Source records:
Lemma openUser_keeps o rh ch c :
  conn_inv c →
  match o with Some o => options_ok (merge o (options c)) ∧ uncompressed (merge o (options c)) | None => True end →
  wp (openUser o rh ch) (λ _ c', conn_inv c' ∧ id c' = id c ∧ localID c' = localID c) c.
Proof.
  intros Hc Hv. unfold openUser. apply wp_bind, wp_modify, wp_bind, wp_mget.
  set (c1 := match o with Some o => _ | None => _ end).
  assert (conn_inv c1 ∧ id c1 = id c ∧ localID c1 = localID c) as (Hc1&He1&Hd1).
  { unfold c1. destruct o as [o|]; [|done]. destruct Hv. split_and!; [|done|done].
    split; simpl; apply Hc || done. }
  destruct (userDataDisposed c1) eqn:Hd; simpl; [apply wp_modify|by apply wp_ret].
  split_and!; [|done|done]. split; simpl; apply Hc1 || done.
Qed.

Lemma safe_keeps {A} (m : C A) c :
  conn_inv c → safe m c → wp m (λ _ c', conn_inv c' ∧ id c' = id c ∧ localID c' = localID c) c.
Proof.
  intros Hc Hm. eapply wp_mono; [by apply Hm|]. intros a c' [? He]. destruct (ev_id _ _ He). done.
Qed.

Lemma safe_open status c : safe (open status) c.
Proof.
  unfold open. destruct (mrudp_failed status); [apply safe_ret|]. apply safe_gets.
  apply safe_bind; [apply safe_pr_on|]. intros; apply safe_ret.
Qed.

(** A new connection, opened by the user or not, put into the maps: the common part of [connect]
    and [generateConnection]. *)
Lemma insert_new r c0 c s i l :
  sock_inv s → free_id s i → r ∉ dom (store s) → conn_inv c → id c = l → localID c = i →
  let s1 := set_store (<[r := c]> (<[r := c0]> (store s))) (set_ids ({[i]} ∪ shortConnectionIDs s) s) in
  ∃ s2, insert r s1 = Some (tt, s2) ∧ sock_inv s2 ∧ store s2 !! r = Some c ∧
    connections s2 = <[l := r]> (connections s) ∧
    receiveConnections s2 = <[i := r]> (receiveConnections s) ∧
    shortConnectionIDs s2 = {[i]} ∪ shortConnectionIDs s.
Proof.
  intros Hs Hf Hr Hc Hid Hl s1.
  pose proof (create_inv s r c i l Hs Hf Hr Hc Hid Hl) as Hi.
  exists (set_maps (<[l := r]> (connections s)) (<[i := r]> (receiveConnections s)) s1).
  split_and!; [| | |done..].
  - unfold insert, s1. simpl. rewrite lookup_insert_eq. simpl. rewrite Hid, Hl. done.
  - unfold s1. by rewrite insert_insert_eq.
  - simpl. by rewrite lookup_insert_eq.
Qed.

Lemma wp_eq {St A} (m : M St A) (Q : A → St → Prop) a s s' : m s = Some (a, s') → Q a s' → wp m Q s.
Proof. unfold wp. by intros ->. Qed.

(** Running a method that keeps the ids. *)
Lemma wp_method {A} r c (m : C A) (Q : A → Socket → Prop) s :
  sock_inv s → store s !! r = Some c →
  wp m (λ _ c', conn_inv c' ∧ id c' = id c ∧ localID c' = localID c) c →
  (∀ a c' s', m c = Some (a, c') → sock_inv s' → store s' !! r = Some c' →
     id c' = id c → localID c' = localID c → connections s' = connections s →
     receiveConnections s' = receiveConnections s → shortConnectionIDs s' = shortConnectionIDs s →
     Q a s') →
  wp (on_connection r m) Q s.
Proof.
  intros Hs Hr Hm HQ. eapply wp_on_connection; [done|]. unfold wp in *.
  destruct (m c) as [[a c']|] eqn:E; [|done]. destruct Hm as (Hc'&Hi&Hl).
  apply (HQ a c'); [done|by apply (store_inv r c)| |done..]. simpl. apply lookup_insert_eq.
Qed.

(** [open] returns the code of the native open. *)
Lemma open_status native st c c' : open native c = Some (st, c') → st = native.
Proof.
  unfold open. destruct (mrudp_failed native) eqn:Ef; [by intros [= <- _]|].
  unfold mrudp_failed in Ef. apply negb_false_iff, Z.eqb_eq in Ef. subst native.
  unfold mbind, M_bind, gets. destruct (pr_on _ _) as [[[] ?]|]; [|done]. by intros [= <- _].
Qed.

▶ TASK TO CARRY OUT: Above are records; repeat only the lines starting at the line with "let s1 := set_store" and ending at the line with "receiveConnections s2 = <[i", exactly as they appear, both included.

▶ TASK RESULT:
  let s1 := set_store (<[r := c]> (<[r := c0]> (store s))) (set_ids ({[i]} ∪ shortConnectionIDs s) s) in
  ∃ s2, insert r s1 = Some (tt, s2) ∧ sock_inv s2 ∧ store s2 !! r = Some c ∧
    connections s2 = <[l := r]> (connections s) ∧
    receiveConnections s2 = <[i := r]> (receiveConnections s) ∧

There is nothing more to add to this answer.